Developer: 2D Boy
Steam Release: Oct 2008
Hours Played: 4.6
Similar To: None
Rating: 4/5 Parsnips
The intriguing World of Goo is a physics-based puzzler that tests your ability to link together sticky balls to grant them freedom. To reach that freedom, which comes in the form of an open pipe, you must create extra links in a chain. The balls themselves exist in a network or a little community joined by strands which the balls travel along. You drag and drop a ball to move it to a desired location but this can only be fully executed if connecting lines are highlighted. Stray too far from the pack and no lines will be visible meaning you won't be allowed to make a connection. Many is the time where you'll need to construct an intricate tower to reach a pipe that hovers tantalizingly overhead, while on other occasions you'll need to somehow cross a large gap. Needless to say 2D Boy have not made your journey, through its 48 levels, a simple one.
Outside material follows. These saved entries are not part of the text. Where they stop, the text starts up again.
(** [VerifyPKCE]: [None] is the nil error. *)
Definition VerifyPKCE (f : FlowState) (codeVerifier : string) : option Http.error :=
  if String.eqb (CodeChallengeMethod f) (CodeChallengeMethod_String SHA256) then
    let hashedCodeVerifier := Sha256.Sum256 (Bytes.of_string codeVerifier) in
    let encodedCodeVerifier := Base64.RawURLEncoding_EncodeToString hashedCodeVerifier in
    if negb (Subtle.ConstantTimeCompare (Bytes.of_string (CodeChallenge f))
                                        (Bytes.of_string encodedCodeVerifier) =? 1)
    then Some (Http.PlainError InvalidCodeChallengeError)
    else None
  else if String.eqb (CodeChallengeMethod f) (CodeChallengeMethod_String Plain) then
    if negb (Subtle.ConstantTimeCompare (Bytes.of_string (CodeChallenge f))
                                        (Bytes.of_string codeVerifier) =? 1)
    then Some (Http.PlainError InvalidCodeChallengeError)
    else None
  else Some (Http.PlainError InvalidCodeMethodError).

(** [IsExpired]: [f.CreatedAt.After(time.Now().Add(expiryDuration))]. *)
Definition IsExpired (f : FlowState) (now : GoTime.Time)
    (expiryDuration : GoTime.Duration) : bool :=
  GoTime.After (CreatedAt f) (GoTime.Add now expiryDuration).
Obstacles such as saws, spikes and propellers will pop your goo instantly while many can be lost to the abyss. Some goo-balls are asleep and need to be woken up and, of course, there is a target amount of balls you need to rescue to complete a level. The biggest draw though is in the assortment and variety of goo which amounts to 12 types! Black goo is fairly standard but you get green which can be detached; white which have four lines or "legs"; clear which have only one; red which catch fire... and so it goes on. You also have other curiosities like beauty goos that can be ground up into smaller ones, helium filled balloons to raise things and time bugs to go back moves. Thankfully, no time-based elements apply so it's a game where you can think things through at your leisure.
World of Goo is a small download and if it can run on my ten-year-old laptop then it should run on most systems. Like their later offering, Little Inferno, the designers have kept things simple when it comes to options - there aren't any! This means you're stuck both with the default resolution and the music - which isn't such a bad thing. It has a pleasantly racy and shuffly opening tune with an additionally odd soundtrack accompanying levels such as a salvation army-style brass band; a catchy spy-theme number and bouncy circus-music. However with it being such an odd and unique game, the quirky music suits the mood perfectly. To add character, some balls will squeal in delight as if they've swallowed some of that helium from the balloons.
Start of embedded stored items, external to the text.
(** Modelled from the spec: [MappingTable::remap], section 4.5: the new
    start of a mapping is "the running cumulative length of previously
    remapped mappings" of its process, counted from 0, or from the
    quasi-kernel base for the kernel. *)
Definition next_remapped_start (o : PerfParserOptions) (t : MappingTable)
    (p : Z) : Z :=
  (if p =? kKernelPid then quasi_kernel_base o else 0)
  + default 0 (remapped_length t !! p).

(** Modelled from the spec: step 2 of section 4.6, "On MMAP/MMAP2 call
    insert"; a zero-length mapping is rejected. *)
Definition insert (o : PerfParserOptions) (t : MappingTable) (m : MMapEvent)
  : MappingTable :=
  if len m =? 0 then t
  else
    let new := {| m_start := start m; m_len := len m; m_pgoff := pgoff m;
                  m_name := filename m;
                  m_remapped := next_remapped_start o t (pid m) |} in
    {| live := <[pid m := insert_mapping new (mappings_of t (pid m))]>
                 (live t);
       remapped_length :=
         <[pid m := default 0 (remapped_length t !! pid m) + len m]>
           (remapped_length t) |}.

(** Modelled from the spec: [MappingTable::lookup], section 4.5, with the
    order of step 3 of section 4.6: the sample's TID, then its PID, then
    the kernel. *)
Definition lookup (t : MappingTable) (sample_pid sample_tid addr : Z)
  : option Mapping :=
  match List.find (covers addr) (mappings_of t sample_tid) with
  | Some m => Some m
  | None =>
      match List.find (covers addr) (mappings_of t sample_pid) with
      | Some m => Some m
      | None => List.find (covers addr) (mappings_of t kKernelPid)
      end
  end.

(** [offset_in_file = mapping.file_offset + (addr - mapping.start)] *)
Definition offset_in_file (m : Mapping) (addr : Z) : Z :=
  m_pgoff m + (addr - m_start m).

(** The next and the previous mapping of process [p] in a list of events
    (the list of the events before is kept newest first). *)
Definition first_mapping_of (p : Z) (evs : list Event) : option MMapEvent :=
  List.find (fun m => pid m =? p)
    (flat_map (fun e => match e with MMAP m => [m] | _ => [] end) evs).

Definition with_file (name : string) (off : Z) (m : MMapEvent) : MMapEvent :=
  {| pid := pid m; tid := tid m; start := start m; len := len m;
     pgoff := off; flags := flags m; filename := name |}.

(** Modelled from the spec: [deduce_huge_pages], section 4.5, for one
    anonymous mapping with its neighbours in the same process. *)
Definition deduce_one (prev next : option MMapEvent) (anon : MMapEvent)
  : MMapEvent :=
  match prev, next with
  | Some p, Some n =>
      if String.eqb (filename p) (filename n)
         && (start p + len p =? start anon)
         && (start anon + len anon =? start n)
         && (pgoff p + len p + len anon =? pgoff n)
      then with_file (filename p) (pgoff p + len p) anon
      else anon
  | None, Some n =>
      if start anon + len anon =? start n
      then with_file (filename n) (u64 (pgoff n - len anon)) anon
      else anon
  | _, None => anon
  end.

Fixpoint deduce_huge_pages_from (before : list Event) (evs : list Event)
  : list Event :=
  match evs with
  | [] => []
  | MMAP m :: rest =>
      let m' :=
        if String.eqb (filename m) "//anon"
        then deduce_one (first_mapping_of (pid m) before)
                        (first_mapping_of (pid m) rest) m
        else m in
      MMAP m' :: deduce_huge_pages_from (MMAP m :: before) rest
  | e :: rest => e :: deduce_huge_pages_from before rest
  end.

Definition deduce_huge_pages (evs : list Event) : list Event :=
  deduce_huge_pages_from [] evs.

(** Modelled from the spec: [combine_adjacent], section 4.5: a mapping is
    merged into the one before it in its process "with identical filename
    and flags when new.start == old.start + old.length AND
    new.file_offset == old.file_offset + old.length". *)
Definition combinable (old new : MMapEvent) : bool :=
  String.eqb (filename old) (filename new)
  && (flags old =? flags new)
  && (start new =? start old + len old)
  && (pgoff new =? pgoff old + len old).

Definition extend (old new : MMapEvent) : MMapEvent :=
  {| pid := pid old; tid := tid old; start := start old;
     len := len old + len new; pgoff := pgoff old; flags := flags old;
     filename := filename old |}.

(** [new] merged into the latest mapping of its process in [done] (the
    events already passed, newest first), when the two combine. *)
Fixpoint merge_into_latest (new : MMapEvent) (done : list Event)
  : option (list Event) :=
  match done with
  | [] => None
  | MMAP old :: earlier =>
      if pid old =? pid new then
        if combinable old new then Some (MMAP (extend old new) :: earlier)
        else None
      else option_map (cons (MMAP old)) (merge_into_latest new earlier)
  | e :: earlier => option_map (cons e) (merge_into_latest new earlier)
  end.

Fixpoint combine_adjacent_from (done : list Event) (evs : list Event)
  : list Event :=
  match evs with
  | [] => rev done
  | MMAP m :: rest =>
      match merge_into_latest m done with
      | Some done' => combine_adjacent_from done' rest
      | None => combine_adjacent_from (MMAP m :: done) rest
      end
  | e :: rest => combine_adjacent_from (e :: done) rest
  end.

Definition combine_adjacent (evs : list Event) : list Event :=
  combine_adjacent_from [] evs.

(** The IP that a remapping parse gives a sample that lies in no mapping.
    The specification does not say what it is;
    [PerfParserTest.MapsSampleEventIp] expects the IP with bit 63 set
    (0x1c2bad becomes 0x80000000001c2bad). *)
Definition unmapped_ip (ip : Z) : Z := Z.lor ip 0x8000000000000000.

(** Modelled from the spec: the walk of section 4.6 over the events, with
    the remapping of section 4.5 when it is enabled.  A mapping is inserted
    and, when remapping, gets its new start; "the kernel MMAP's
    file_offset is zeroed after remap", the kernel being the process
    [kKernelPid] of section 3, as it is for [lookup] and for
    [next_remapped_start].  A sample is resolved, and when remapping its
    IP is "rewritten using the original-to-remapped transform" of the
    mapping it lies in, or becomes [unmapped_ip] when it lies in none. *)
Definition parse_event (o : PerfParserOptions) (t : MappingTable)
    (e : Event) : MappingTable * ParsedEvent :=
  match e with
  | MMAP m =>
      let m' :=
        if do_remap o then
          {| pid := pid m; tid := tid m;
             start := next_remapped_start o t (pid m); len := len m;
             pgoff := if pid m =? kKernelPid then 0 else pgoff m;
             flags := flags m; filename := filename m |}
        else m in
      (insert o t m, {| event := MMAP m'; dso_and_offset := None |})
  | SAMPLE p td ip =>
      match lookup t p td ip with
      | Some m =>
          (t, {| event :=
                   SAMPLE p td
                     (if do_remap o then m_remapped m + (ip - m_start m)
                      else ip);
                 dso_and_offset :=
                   Some {| dso_name := m_name m;
                           dso_offset := offset_in_file m ip |} |})
      | None =>
          (t, {| event :=
                   SAMPLE p td (if do_remap o then unmapped_ip ip else ip);
                 dso_and_offset := None |})
      end
  | OTHER _ => (t, {| event := e; dso_and_offset := None |})
  end.

Fixpoint parse_events (o : PerfParserOptions) (t : MappingTable)
    (evs : list Event) : list ParsedEvent :=
  match evs with
  | [] => []
  | e :: rest =>
      let '(t', parsed) := parse_event o t e in
      parsed :: parse_events o t' rest
  end.

(** Modelled from the spec: [PerfParser::ParseRawEvents], with "deduce
    huge pages, then combine adjacent, then remap" as the order of the
    optional passes. *)
Definition ParseRawEvents (o : PerfParserOptions) (evs : list Event)
  : list ParsedEvent :=
  let evs1 := if deduce_huge_page_mappings o then deduce_huge_pages evs
              else evs in
  let evs2 := if combine_mappings o then combine_adjacent evs1 else evs1 in
  parse_events o empty_table evs2.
World of Goo is divided into four unlockable chapters of 10-12 levels in each with an epilogue that has four, making it 48 altogether. The home-page features a silhouetted planet with hills jutting out with each representing the chapters. Hover over a hill and the chapter name pops up but you can only access it if it has been unlocked. Entering a chapter takes you to a weird landscape with globs representing named levels set out along a path. On completing a level, you get a stats page and the offer of uploading the information to a leaderboard but good luck on finding that information later on let alone locating any sort of leaderboard. Just completing levels seems to be reward enough but you do get a kind of sandbox zone called The Goo Corporation where you're welcome to build a tower with the surplus or excess blobs that you rescued.
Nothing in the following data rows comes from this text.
(** [float(v)] *)
Definition py_float (v : json) : res pyfloat :=
  match v with
  | JBool b => from_option Ret (Raise OverflowError) (float_of_int (if b then 1 else 0))
  | JInt z => from_option Ret (Raise OverflowError) (float_of_int z)
  | JFloat f => Ret f
  | JStr s => from_option Ret (Raise ValueError) (float_of_str s)
  | JNull | JArr _ | JObj _ => Raise TypeError
  end.

(** ** Tables *)

(** A cell.  A missing cell is the float nan. *)
Inductive scalar : Type :=
  | SInt (z : Z)
  | SFloat (f : pyfloat)
  | SBool (b : bool)
  | SStr (s : string).

(** A [DataFrame]: the column labels and the rows, each row holding one
    cell per label, in label order.  (A row shorter than the labels,
    which no file gives, reads as the empty string past its end.) *)
Record DataFrame : Type := {
  columns : list string;
  rows : list (list scalar);
}.

(** [len(df)] *)
Definition df_len (df : DataFrame) : nat := length (rows df).

Fixpoint index_of (col : string) (cols : list string) : option nat :=
  match cols with
  | [] => None
  | c :: cols' =>
      if String.eqb c col then Some O else S <$> index_of col cols'
  end.

(** [col in df.columns] *)
Definition has_column (df : DataFrame) (col : string) : bool :=
  match index_of col (columns df) with Some _ => true | None => false end.

Definition cell (i : nat) (row : list scalar) : scalar :=
  nth i row (SStr "").

(** [df[col]]: the column as a list, [KeyError] for an absent label. *)
Definition getitem (df : DataFrame) (col : string) : res (list scalar) :=
  match index_of col (columns df) with
  | Some i => Ret (map (cell i) (rows df))
  | None => Raise KeyError
  end.

(** One cell of [Series.astype(float)]. *)
Definition scalar_to_float (c : scalar) : res pyfloat :=
  match c with
  | SInt z => from_option Ret (Raise OverflowError) (float_of_int z)
  | SFloat f => Ret f
  | SBool b => from_option Ret (Raise OverflowError) (float_of_int (if b then 1 else 0))
  | SStr s => from_option Ret (Raise ValueError) (float_of_str s)
  end.

(** [Series.astype(float)]: every cell converts, or the call raises. *)
Fixpoint astype_float (s : list scalar) : res (list pyfloat) :=
  match s with
  | [] => Ret []
  | c :: s' =>
      f ← scalar_to_float c;
      fs ← astype_float s';
      Ret (f :: fs)
  end.

Definition Z_to_string (z : Z) : string :=
  NilZero.string_of_int (Z.to_int z).

(** [str(c)], the text of a cell. *)
Definition scalar_to_str (c : scalar) : string :=
  match c with
  | SInt z => Z_to_string z
  | SFloat f => float_repr f
  | SBool b => if b then "True" else "False"
  | SStr s => s
  end.

(** A missing cell: the float nan. *)
Definition missing (c : scalar) : bool :=
  match c with
  | SFloat f => match float_kind f with FNan => true | _ => false end
  | _ => false
  end.

(** One cell of [Series.astype(str)]: the text of the cell; a missing
    cell becomes what the library makes of it, a text or itself. *)
Definition astype_str_cell (c : scalar) : scalar :=
  if missing c then
    match str_of_missing with
    | Some t => SStr t
    | None => c
    end
  else SStr (scalar_to_str c).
By now World of Goo, along with other titles by the same designers such as Little Inferno and the Human Resource Machine, has garnered something of a cult following. All are highly original titles with unique mechanics and ideas to set them apart. You could even argue in favour of their timeless qualities. World of Goo can be compared to bridge-building / physics-based simulation type games where the ability to keep towers and structures optimally balanced is a required skill. Personally, as I embark on Chapter 3, the game has pitched its difficulty at the right level as I've only had to peek at two walkthroughs which I think is fine as far as immersion goes. My only complaint would be that for a game that proudly presents stats at the end of levels, the lack of high-score or best-time charts is a bit of a letdown.